Rispetto a tale ultimo profilo, giovi osservare come parte opponente non abbia in alcun modo allegato, prima che provato, anche solo una mera assenza di collaborazione ascrivibile ad in sede stragiudiziale, rispetto ad una propria richiesta di CP_2 acquisire copia del documento in contestazione a seguito della ricezione della richiesta ex art. 119 TUB da parte dell'opposta – circostanza che al limite, in ragione del tenore delle pattuizioni intercorse tra le parti, avrebbe potuto rendere plausibile un contegno negoziale censurabile in capo alla medesima ed avallare l'istanza di manleva.
Le spese di lite, pertanto, seguono la soccombenza dell'opponente sia nel rapporto processuale con l'opposta, che in quello con la terza chiamata;
quanto al primo dei suddetti rapporti, in ossequio all'incidenza della natura bifasica del procedimento e dell'esito suddetto, giovi rilevare che, come esplicitato dalla corte nomofilattica con sent. n. 26922/22 “Se il debitore esegue il pagamento ingiunto dopo la notifica del decreto ingiuntivo la causa di opposizione va definita con una statuizione di cessazione della materia del contendere e il decreto ingiuntivo va revocato, ma l'onere delle spese va regolato tenendo conto che il processo – da valutare avendo riguardo al suo complessivo svolgimento e all'esito del giudizio di opposizione – è unico, con conseguente esclusione di un'autonoma pronuncia sulla legittimità dell'ingiunzione per regolare quelle della fase monitoria.
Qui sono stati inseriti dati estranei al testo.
(* ===== verification/Prelude.v ===== *)
(** * Verification of the OKX low-latency trading engine: root file

    The program (src/) is a trading engine for the OKX exchange.  One thread
    runs a reactor: bytes arrive over TLS, a WebSocket codec cuts them into
    messages, a scanner reads market data and order events out of them in
    place, an order book is kept, a quoting strategy places and amends orders,
    and risk checks and a kill switch limit it.  A second thread prints the
    log.  Before trading starts, a few REST requests check the account.

    ** How the program is modelled

    A function of the code is a Rocq function of the same name, in a module
    of the name of its class.  Bytes and integers are [Z] with the wrap-around
    of their width written out ([wrapU], [wrapS]); [double] is the Standard
    Library's binary64 ([Float64]); arrays have the bounds of the code, and an
    access outside them is the result [UB]; an exception is the result [Exn].
    Stateful code is written in the monad [M] below: a function from a state
    to a result and a state, so that what was changed before an exception
    stays changed.  A component that lives inside another one is reached by
    [zoom].  Handlers that the code stores in a member are arguments or
    outputs, as each file says.

    What is not in src/ is a parameter: the class [World] (World.v) lists the
    clocks, the cycle counter, OpenSSL, libcurl and the TLS stream, and the
    class [ToChars] (PriceText.v) the texts that [std::to_chars] leaves open.
    Every theorem holds for all their instances; the witnesses instantiate
    them ([sample_world], [sample_chars]), so that the whole engine runs
    inside the kernel ([vm_compute]).  [recording] is a world that also keeps
    the list of REST requests, about which theorems then speak.

    ** Files, modules and sources

    - Prelude: results, the monad, arrays and shifting, binary search, strings
      and views; lemmas, hints and tactics that several files use.
    - Float64: doubles, [strtod], conversions.
    - RingBuffer (net/ring_buffer.hpp): [RingBuffer], and the interface
      [ByteQueue] against which the client's transmit path is proved.
    - WebSocketFrame (net/websocket_frame.[ch]pp, websocket_control.[ch]pp,
      websocket_reassembler.hpp); Handshake (net/websocket_handshake.[ch]pp).
    - Json (util/json.[ch]pp); Okx (okx/common/okx_constants.hpp, response_utils.[ch]pp).
    - OrderBook (okx/marketdata/order_book.[ch]pp); MarketData (market_data.[ch]pp,
      json_book_source.[ch]pp); SbeBbo (sbe_bbo.[ch]pp, sbe_bbo_source.[ch]pp).
    - Perf (perf/): histograms, percentiles, tick-to-trade statistics.
    - OrderLifecycle (okx/orders/order_events.[ch]pp, order_lifecycle.[ch]pp); OrderStore
      (order_store.[ch]pp); OrderEntry (order_types.[ch]pp, ws_orders.[ch]pp, rest_orders.[ch]pp);
      Reconciliation (reconciliation.[ch]pp, order_timeout_monitor.[ch]pp).
    - World (rest/rest_client.[ch]pp, okx/connectivity/auth.[ch]pp, util/sha1.[ch]pp,
      util/base64.[ch]pp); Transport (net/transport.[ch]pp); WsClient (okx/connectivity/okx_ws_client.[ch]pp, heartbeat.[ch]pp);
      RateLimiter (okx/connectivity/rate_limiter.[ch]pp).
    - Risk (okx/risk/): position, pre-trade check, kill switch, account.
    - PriceText and Quoter (okx/strategy/naive_quoter.[ch]pp); Quoter also holds the
      record [App] of the engine's members, on which the later files work.
    - MarketFeed: a market data source on a WebSocket client of its own.
    - RoundTrip (okx/connectivity/ws_response_demux.[ch]pp,
      okx/orders/ws_order_round_trip.[ch]pp); Engine (okx/engine/engine.[ch]pp,
      okx/marketdata/market_data_source.[ch]pp); Startup (config.hpp,
      okx/connectivity/instrument.[ch]pp, okx/engine/bootstrap.[ch]pp, main.cpp).
    - Logger (log/async_logger.[ch]pp): both threads and their shared memory.
    - Rules: the judgements on computations ([upholds], [triple], [makes],
      [spares]) and the tactics that take handlers apart with them.
    - Connection: the calls on the TLS stream; ClientSafety and EngineSafety:
      memory safety; EngineInvariants and QuoterSlots: properties of whole runs;
      PlacementRate: orders placed per window of the limit; Quotes: what the
      strategy sends on an update of the book; TestOrder: the life of the test
      order, response by response.

    The components meet in the state of [Engine.run]: the client's state, [App]
    and the world.  [Engine.handle] is what one completion, timer, signal or
    market message does to it; [Engine.run] is any sequence of them, up to an
    exception or the end of the event loop.

    ** What is shown

    - Refinement: the order store is a finite map, a side of the book a sorted
      list, the ring a bounded queue, the order state machine a relation on
      states; the rate limiter gives the answers of its definition by counting
      the accepted calls of the last window; the transmit path sends the
      frames handed to it, whole and in order, whatever the completions are.
    - Messages: the JSON scanner finds what a grammar of JSON says is there;
      frames, SBE messages, order messages and prices are read back as what
      was written; a books message changes the book as its levels say; the
      client delivers the messages of a stream of frames however it is cut
      into reads; a source on such a client shows the strategy the books that
      the messages describe, one after the other.
    - Risk: the position's accounting identities (over the rationals, where
      the algorithm has no rounding), the pre-trade check, the kill switch.
    - Memory safety: in every run of the engine no array is accessed out of its
      bounds and every component keeps its representation invariant; this
      includes the conversion of a percentile's rank from a double, for which
      Float64 bounds what rounding adds.  The events of a run are restricted
      ([feasible]): bytes are received, a write completes once, with the bytes
      it was started with, and no successful completion is delivered after a
      reconnection has been scheduled.  The last one is not excluded by the
      code: [stale_completion_wraps] says what would happen.  The id counter
      and the counter of reconnections can still overflow at their last value.
    - Connections: nothing is sent or received before the certificate has been
      verified against the configured host.
    - Strategy: an update of the book leads to at most one message for each
      side, at the price computed from the new mid: an order when the side has
      none, an amendment of the side's order otherwise, if the limiter grants
      it; the first update does lead to two orders, when the components have
      room for them.  As long as an order is not acknowledged, a requote
      places another one.
    - Test order: from its placement to the answer to its cancellation, what
      is sent, awaited and stored after each response, also when the
      amendment or the cancellation is rejected and when updates of the order
      come between the responses, and which handlers then throw.
    - Whole runs: in two seconds no more orders are placed than the limit
      allows, the test orders apart, of which each login places one; behind a
      triggered kill switch no order is placed; a loss
      beyond the limit leaves the switch triggered; the quoter's two ids are
      those of two orders in the store; start-up makes a fixed list of
      requests; the logger prints accepted messages in order, without reading
      a record that is being written, under all interleavings and stale
      loads, and drains its ring.
    - Error behaviour that the code did not intend is stated as theorems too
      ([read_loop_diverges], [quoter_places_twice], [logger_loses_at_exit] and
      others) and listed as findings.

    ** Budgets

    The inner loops of the scanner are [while] and [loop] below, which run until
    their own condition stops them: they take a measure and a proof that each
    turn makes it smaller.  Any other loop that is not structurally recursive
    gets a budget and returns [Fuel] when it is used up.  Budgets are computed
    inside the function that starts the loop (the size of the view plus one
    for the elements and fields of a text, the number of elements for binary
    searches, the bytes received for the frame loop) and the theorems show
    that they suffice.  Where the C++ loop can run forever
    ([ForEachElement] on some malformed arrays, the frame loop on a frame
    whose size wraps to 0) this is a theorem for every budget.  The reading of
    the handshake response has its budget as an argument of the event.

    ** What is not modelled

    - Boost.Asio, OpenSSL and libcurl, whose calls are operations of [World]; an
      asynchronous read or write of net/transport.cpp is an effect of the
      client, its completion an event.  The event loop is the order of the
      events.
    - In [Engine], the WebSocket client of the market data source: its messages
      and connections are events, what it is asked to send is kept in
      [requests].  MarketFeed has the source with its client.
    - Log calls inside the modelled functions, unless evaluating their
      arguments can throw or is undefined.
    - The release of handles of libcurl and OpenSSL, thread priorities, and the
      benchmarks and tests of the repository.
    - NaN payloads and signs, which nothing in the program looks at.

    ** Where it can grow

    Bounds on the rounding in the strategy's prices; the rates of amendments
    and cancellations, as for placements; the latency traces across
    components; the life of a stream object whose operations are still pending
    when it is replaced. *)

From stdpp Require Export base tactics option list numbers strings gmap sorting pretty.
From Stdlib Require Export ZArith Lia.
In sostanza, la valutazione di soccombenza, ai fini della condanna alle spese, va comunque rapportata all'esito finale della lite, anche nell'ipotesi di giudizio seguito a opposizione ex articolo 645 del Cpc, sicché il creditore opposto, che veda conclusivamente riconosciuto il proprio credito, se legittimamente subisce la revoca integrale del decreto ingiuntivo per effetto del pagamento ottenuto in corso di opposizione non può tuttavia qualificarsi soccombente ai fini delle spese afferenti il segmento processuale caratterizzante il monitorio”.
P.T.M.
Il Tribunale di Lecce
Parzialmente pronunciando nel giudizio epigrafato, disattesa ogni diversa istanza ed eccezione, così provvede:
- dichiara cessata la materia del contendere rispetto alla domanda formulata in sede monitoria e revoca il d.i. in contestazione;
- Condanna l'opponente al versamento delle spese di lite: in favore dell'opposta, che liquida, anche in considerazione della spettanza delle competenze maturate per la fase monitoria, in € 48,50 per esborsi e nell'importo di € 1.500,00 per compensi, da maggiorarsi di rsf al 15%, iva e cpa;
in favore della terza chiamata, che liquida, nell'importo di € 1.200,00 per compensi, da maggiorarsi di rsf al 15%, iva e cpa.